18/07/2021 às 21h30min - Atualizada em 18/07/2021 às 21h08min

AmarElo: É Tudo pra Ontem

Emicida resgata a história da população negra em novo trabalho audiovisual

Letícia Pessôa - Editado por Talyta Brito
Reprodução/Netflix
Pense rápido e cite duas grandes personalidades ou figuras históricas da sociedade brasileira. Alguma delas é negra?
 
O constante apagamento da história da população negra é perpetuado quando o ensino sobre sua ancestralidade é contado sobre o ponto de vista de pessoas brancas e que por muitas vezes não reconhecem que a dívida histórica com o povo negro está longe de ser reparada.
 
Tomando posse da narrativa de sua própria história, o rapper Emicida transformou o álbum AmarElo lançado em 2019 em um documentário intitulado AmarElo: É Tudo pra Ontem (Netflix/2020), no qual reverencia grandes nomes da cultura negra e reflete sobre os motivos que colaboraram para que essas personalidades não chegassem ao conhecimento popular e conquistassem o reconhecimento merecido:
 
“O filme funciona como uma grande provocação. Ele faz a gente se perguntar: por que essas informações [sobre figuras negras] não chegaram até nós? Porque, se elas chegassem, nossa concepção a respeito do que é o nosso país seria completamente diferente.”
 
No palco do Theatro Municipal, Emicida vai além de contar a história de seus antepassados, o músico abre espaço para que a população negra ocupe um lugar muitas vezes inacessível para eles. Além da valorização dos encontros e da diversidade, na música título o rapper faz ecoar as vozes de Pabllo Vittar e Majur, abrindo espaço para a nova geração e enaltecendo a voz eterna de Belchior.  

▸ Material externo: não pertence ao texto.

(** ** Deactivating and deleting a form *)

(** X20.  A status change by the owner stores [Boolean(isActive)] and leaves
    fields, answers, registry and rooms alone.  When the form ends up
    inactive the room is sent [formDeactivated], sessions stay registered,
    and from then on every [joinForm] and every [updateField] for the form
    changes nothing and is answered with an error, while [lockField] is
    still relayed; when it ends up active nobody is told. *)
Theorem putFormStatus_gates_the_form `{JsRuntime} (s : Server) (formId : string)
    (isActive : JsValue) (adminId : string) (form : Form) :
  adminId ≠ "" ->
  dbUp (db s) = true ->
  forms (db s) !! formId = Some form ->
  form_admin_id form = adminId ->
  let r := putFormStatus s formId isActive adminId in
  let s' := fst (fst r) in
  snd (fst r) = 200
  ∧ forms (db s') !! formId = Some (with_active form (ToBoolean isActive))
  ∧ form_responses (db s') = form_responses (db s)
  ∧ activeSessions s' = activeSessions s
  ∧ rooms s' = rooms s
  ∧ (ToBoolean isActive = true → snd r = [])
  ∧ (ToBoolean isActive = false →
       snd r = [io_notify (rooms s) (roomOf formId)
                  (EvFormDeactivated "This form has been deactivated by the admin.")]
       ∧ (∀ sid uid uname now,
            joinForm s' sid formId uid uname now
            = (s', [socket_emit sid (EvError "Form not found or inactive. Cannot join.")]))
       ∧ (∀ sid fieldId value uid uname now,
            updateField s' sid formId fieldId value uid uname now
            = (s', [socket_emit sid
                      (EvError "Form not found or inactive. Cannot update.")]))
       ∧ (∀ sid fieldId uid uname,
            snd (lockField s' sid formId fieldId uid uname)
            = snd (lockField s sid formId fieldId uid uname))).
Proof.
  intros Hadm Hup Hform Hown r s'. unfold s', r, putFormStatus.
  apply String.eqb_neq in Hadm.
  rewrite Hadm, Hup, Hform, Hown, String.eqb_refl.
  cbn [negb fst snd with_db db dbUp forms form_responses activeSessions rooms
       with_active form_is_active].
  split; [reflexivity|]. split; [apply lookup_insert_eq|].
  split; [reflexivity|]. split; [reflexivity|]. split; [reflexivity|].
  split; [now intros ->|].
  intros ->. cbn [negb]. split; [reflexivity|].
  split; [|split].
  - intros sid uid uname now. unfold joinForm.
    cbn [db dbUp forms negb with_db]. rewrite lookup_insert_eq. reflexivity.
  - intros sid fieldId value uid uname now. unfold updateField.
    cbn [db dbUp forms negb with_db]. rewrite lookup_insert_eq. reflexivity.
  - reflexivity.
Qed.

(** The owner deactivates the survey, sending the text [false]: that text is
    truthy, so the form stays active; the boolean deactivates it. *)
Lemma putFormStatus_gates_the_form_witness :
  "admin-1" ≠ ""
  ∧ dbUp (db threeJoined) = true
  ∧ forms (db threeJoined) !! "F1" = Some survey
  ∧ form_admin_id survey = "admin-1"
  ∧ ToBoolean (JsString "false") = true
  ∧ snd (putFormStatus threeJoined "F1" (JsString "false") "admin-1") = []
  ∧ fst (joinForm (fst (fst (putFormStatus threeJoined "F1" (JsBoolean false) "admin-1")))
           "sD" "F1" "u-dave" "Dave" 30)
    = fst (fst (putFormStatus threeJoined "F1" (JsBoolean false) "admin-1")).
Proof.
  assert (H1 : "admin-1" ≠ "") by discriminate.
  assert (H2 : dbUp (db threeJoined) = true) by reflexivity.
  assert (H3 : forms (db threeJoined) !! "F1" = Some survey) by (vm_compute; reflexivity).
  assert (H4 : form_admin_id survey = "admin-1") by reflexivity.
  destruct (putFormStatus_gates_the_form (H := wholeNumbers) threeJoined "F1"
              (JsString "false") "admin-1" survey H1 H2 H3 H4)
    as (_ & _ & _ & _ & _ & Hon & _).
  destruct (putFormStatus_gates_the_form (H := wholeNumbers) threeJoined "F1"
              (JsBoolean false) "admin-1" survey H1 H2 H3 H4)
    as (_ & _ & _ & _ & _ & _ & Hoff).
  destruct (Hoff eq_refl) as (_ & Hjoin & _).
  split; [exact H1|]. split; [exact H2|]. split; [exact H3|]. split; [exact H4|].
  split; [reflexivity|]. split; [exact (Hon eq_refl)|].
  now rewrite Hjoin.
Defined.



(** ** The form builder *)

Lemma validateField_draft (f : DraftField) :
  validateField (draftToField f)
  = negb (String.eqb (draft_id f) "") && negb (String.eqb (draft_label f) "")
    && existsb (String.eqb (draft_type f)) validTypes
    && negb ((String.eqb (draft_type f) "select" || String.eqb (draft_type f) "radio")
             && match draft_options f with
                | None | Some [] => true
                | Some (_ :: _) => false
                end).
Proof.
  unfold validateField, draftToField. cbn [field_id field_label field_type field_options].
  destruct (String.eqb (draft_id f) ""); [reflexivity|].
  destruct (String.eqb (draft_label f) ""); [reflexivity|].
  destruct (existsb (String.eqb (draft_type f)) validTypes); [|reflexivity].
  cbn [negb orb andb].
  now destruct ((String.eqb (draft_type f) "select" || String.eqb (draft_type f) "radio")
                && match draft_options f with
                   | None | Some [] => true
                   | Some (_ :: _) => false
                   end).
Qed.

Lemma forallb_map_if {A : Type} (p : A -> bool) (c : A -> bool) (g : A -> A)
    (l : list A) :
  forallb p l = true ->
  (∀ x, In x l → p x = true → c x = true → p (g x) = true) ->
  forallb p (List.map (fun x => if c x then g x else x) l) = true.
Proof.
  intros Hall Hg. apply List.forallb_forall.
  intros y [x [<- Hin]]%List.in_map_iff.
  rewrite List.forallb_forall in Hall.
  destruct (c x) eqn:Hc; [apply Hg; auto | auto].
Qed.

(** X22.  Starting from fields the server accepts, the builder's [addField],
    its type selector (for any of the ten known types), [addFieldOption] and
    [removeField] again give fields the server accepts. *)
Theorem builder_keeps_fields_valid (fields : list DraftField) :
  forallb validateField (List.map draftToField fields) = true ->
  (∀ stamp, forallb validateField (List.map draftToField (addField stamp fields)) = true)
  ∧ (∀ fieldId type, In type validTypes →
       forallb validateField (List.map draftToField (changeFieldType fieldId type fields))
       = true)
  ∧ (∀ fieldId,
       forallb validateField (List.map draftToField (addFieldOption fieldId fields)) = true)
  ∧ (∀ fieldId,
       forallb validateField (List.map draftToField (removeField fieldId fields)) = true).
Proof.
  intros Hall.
  assert (Hall' : forallb (fun f => validateField (draftToField f)) fields = true).
  { rewrite List.forallb_forall in *. intros f Hf. apply Hall. now apply List.in_map. }
  assert (Hback : ∀ l, forallb (fun f => validateField (draftToField f)) l = true →
                       forallb validateField (List.map draftToField l) = true).
  { intros l Hl. rewrite List.forallb_forall in *.
    intros y [x [<- Hin]]%List.in_map_iff. now apply Hl. }
  split; [|split; [|split]].
  - intros stamp. apply Hback. unfold addField. rewrite List.forallb_app, Hall'.
    reflexivity.
  - intros fieldId type Hty. apply Hback. unfold changeFieldType, updateFormField.
    apply (forallb_map_if _ (fun f => String.eqb (draft_id f) fieldId)); [exact Hall'|].
    intros f _ Hf _. rewrite validateField_draft in *.
    cbn [applyPatch draft_id draft_type draft_label draft_options patch_type patch_label
         patch_options from_option id].
    apply andb_prop in Hf as [[[Hid Hlab]%andb_prop _]%andb_prop _].
    rewrite Hid, Hlab. apply existsb_eqb_In in Hty. rewrite Hty. cbn [andb].
    now destruct (String.eqb type "select" || String.eqb type "radio").
  - intros fieldId. apply Hback. unfold addFieldOption.
    apply (forallb_map_if _ (fun f => String.eqb (draft_id f) fieldId)); [exact Hall'|].
    intros f _ Hf _. rewrite validateField_draft in *.
    cbn [applyPatch draft_id draft_type draft_label draft_options patch_type patch_label
         patch_options from_option id].
    apply andb_prop in Hf as [[[Hid Hlab]%andb_prop Hty]%andb_prop _].
    rewrite Hid, Hlab, Hty. cbn [andb].
    destruct (default [] (draft_options f) ++ ["New Option"])%list eqn:E.
    + now destruct (default [] (draft_options f)).
    + now rewrite andb_false_r.
  - intros fieldId. apply Hback. unfold removeField.
    rewrite List.forallb_forall in *. intros f [Hf _]%List.filter_In. now apply Hall'.
Qed.

(** The administrator adds a field to the survey and makes it a dropdown. *)
Lemma builder_keeps_fields_valid_witness :
  let drafts :=
    [{| draft_id := "email"; draft_type := "email"; draft_label := "Email";
        draft_required := true; draft_options := Some [] |}] in
  forallb validateField (List.map draftToField drafts) = true
  ∧ forallb validateField
      (List.map draftToField
         (changeFieldType "field_1700000000000" "select"
            (addField "1700000000000" drafts))) = true
  ∧ List.map draft_options
      (changeFieldType "field_1700000000000" "select" (addField "1700000000000" drafts))
    = [Some []; Some ["Option 1"]].
Proof.
  assert (H0 : forallb validateField
                 (List.map draftToField
                    [{| draft_id := "email"; draft_type := "email"; draft_label := "Email";
                        draft_required := true; draft_options := Some [] |}]) = true)
    by reflexivity.
  destruct (builder_keeps_fields_valid _ H0) as (Hadd & _).
  destruct (builder_keeps_fields_valid _ (Hadd "1700000000000")) as (_ & Htype & _).
  split; [exact H0|].
  split; [apply Htype; simpl; tauto | reflexivity].
Defined.

Lemma editOptions_In (g : list string -> list string) (fieldId : string)
    (fields fields' : list DraftField) (f : DraftField) :
  editOptions g fieldId fields = Some fields' ->
  In f fields ->
  draft_id f = fieldId ->
  ∃ o, draft_options f = Some o
       ∧ In (applyPatch {| patch_type := None; patch_label := None;
                           patch_required := None; patch_options := Some (g o) |} f)
            fields'.
Proof.
  revert fields'. induction fields as [|x rest IH]; intros fields' He Hin Hid; [destruct Hin|].
  cbn [editOptions] in He.
  destruct (String.eqb_spec (draft_id x) fieldId) as [Hx | Hx].
  - destruct (draft_options x) as [o|] eqn:Ho; [|discriminate].
    destruct (editOptions g fieldId rest) as [rest'|]; [|discriminate].
    injection He as <-. destruct Hin as [-> | Hin].
    + exists o. split; [exact Ho | now left].
    + destruct (IH rest' eq_refl Hin Hid) as (o' & Ho' & Hin'). exists o'.
      split; [exact Ho' | now right].
  - destruct (editOptions g fieldId rest) as [rest'|]; [|discriminate].
    injection He as <-. destruct Hin as [-> | Hin]; [congruence|].
    destruct (IH rest' eq_refl Hin Hid) as (o' & Ho' & Hin'). exists o'.
    split; [exact Ho' | now right].
Qed.

(** X23.  Two edits of the builder give a schema that the server refuses:
    clearing a field's label, and removing the only option of a dropdown or
    radio field.  Saving after either is answered with 400; the stored
    schema and answers stay as they were and no client is told. *)
Theorem builder_edits_the_server_refuses (s : Server) (formId adminId : string) (now : Z)
    (form : Form) (fields : list DraftField) (f : DraftField) :
  adminId ≠ "" ->
  dbUp (db s) = true ->
  forms (db s) !! formId = Some form ->
  form_admin_id form = adminId ->
  In f fields ->
  saveFormStructure s formId
    (updateFormField (draft_id f)
       {| patch_type := None; patch_label := Some ""; patch_required := None;
          patch_options := None |} fields) adminId now
  = (s, 400, [])
  ∧ ((draft_type f = "select" ∨ draft_type f = "radio") →
     (∃ o, draft_options f = Some [o]) →
     ∀ fields', removeFieldOption (draft_id f) 0 fields = Some fields' →
                saveFormStructure s formId fields' adminId now = (s, 400, [])).
Proof.
  intros Hadm Hup Hform Hown Hin. unfold saveFormStructure. split.
  - apply (putFormFields_invalid s formId _ adminId now form); try assumption.
    apply (forallb_false_In _ _
             (draftToField
                (applyPatch {| patch_type := None; patch_label := Some "";
                               patch_required := None; patch_options := None |} f))).
    + apply List.in_map. unfold updateFormField. apply List.in_map_iff.
      exists f. split; [|exact Hin]. now rewrite String.eqb_refl.
    + rewrite validateField_draft.
      cbn [applyPatch draft_label patch_label from_option id].
      now rewrite andb_false_r.
  - intros Hty [o Ho] fields' He.
    apply (putFormFields_invalid s formId _ adminId now form); try assumption.
    destruct (editOptions_In _ _ _ _ f He Hin eq_refl) as (o' & Ho' & Hin').
    rewrite Ho in Ho'. injection Ho' as <-. cbn [dropIndex] in Hin'.
    apply (forallb_false_In _ _ _ (List.in_map draftToField _ _ Hin')).
    rewrite validateField_draft.
    cbn [applyPatch draft_type draft_options patch_type patch_options from_option id].
    assert (Hs : String.eqb (draft_type f) "select" || String.eqb (draft_type f) "radio"
                 = true).
    { destruct Hty as [-> | ->]; reflexivity. }
    rewrite Hs. now rewrite andb_false_r.
Qed.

 Além de entender o processo por trás do projeto, é mostrado também a contribuição negra no surgimento de diferentes ritmos musicais e luta dos movimentos coletivos que foram abrindo espaço na sociedade para a população negra.
 
Antes de qualquer coisa, AmarElo fala sobre união e a luta coletiva em busca de espaços na sociedade para os mais diversos povos, raças e classes sociais. Nos leva a entender como a história foi contada e refletir sobre como queremos contá-la daqui para frente.
 
Nascendo no momento mais crítico de nossa sociedade, o documentário nos traz a convicção que em meio a toda incerteza que vivenciamos o verso de Principia (Emicida feat. Fabiana Cozza, Pastor Henrique Vieira e Pastoras do Rosário) é um lema para vida: “tudo que nóiz tem é nóiz”


O show AmarElo - Ao Vivo também está disponível na Netlix.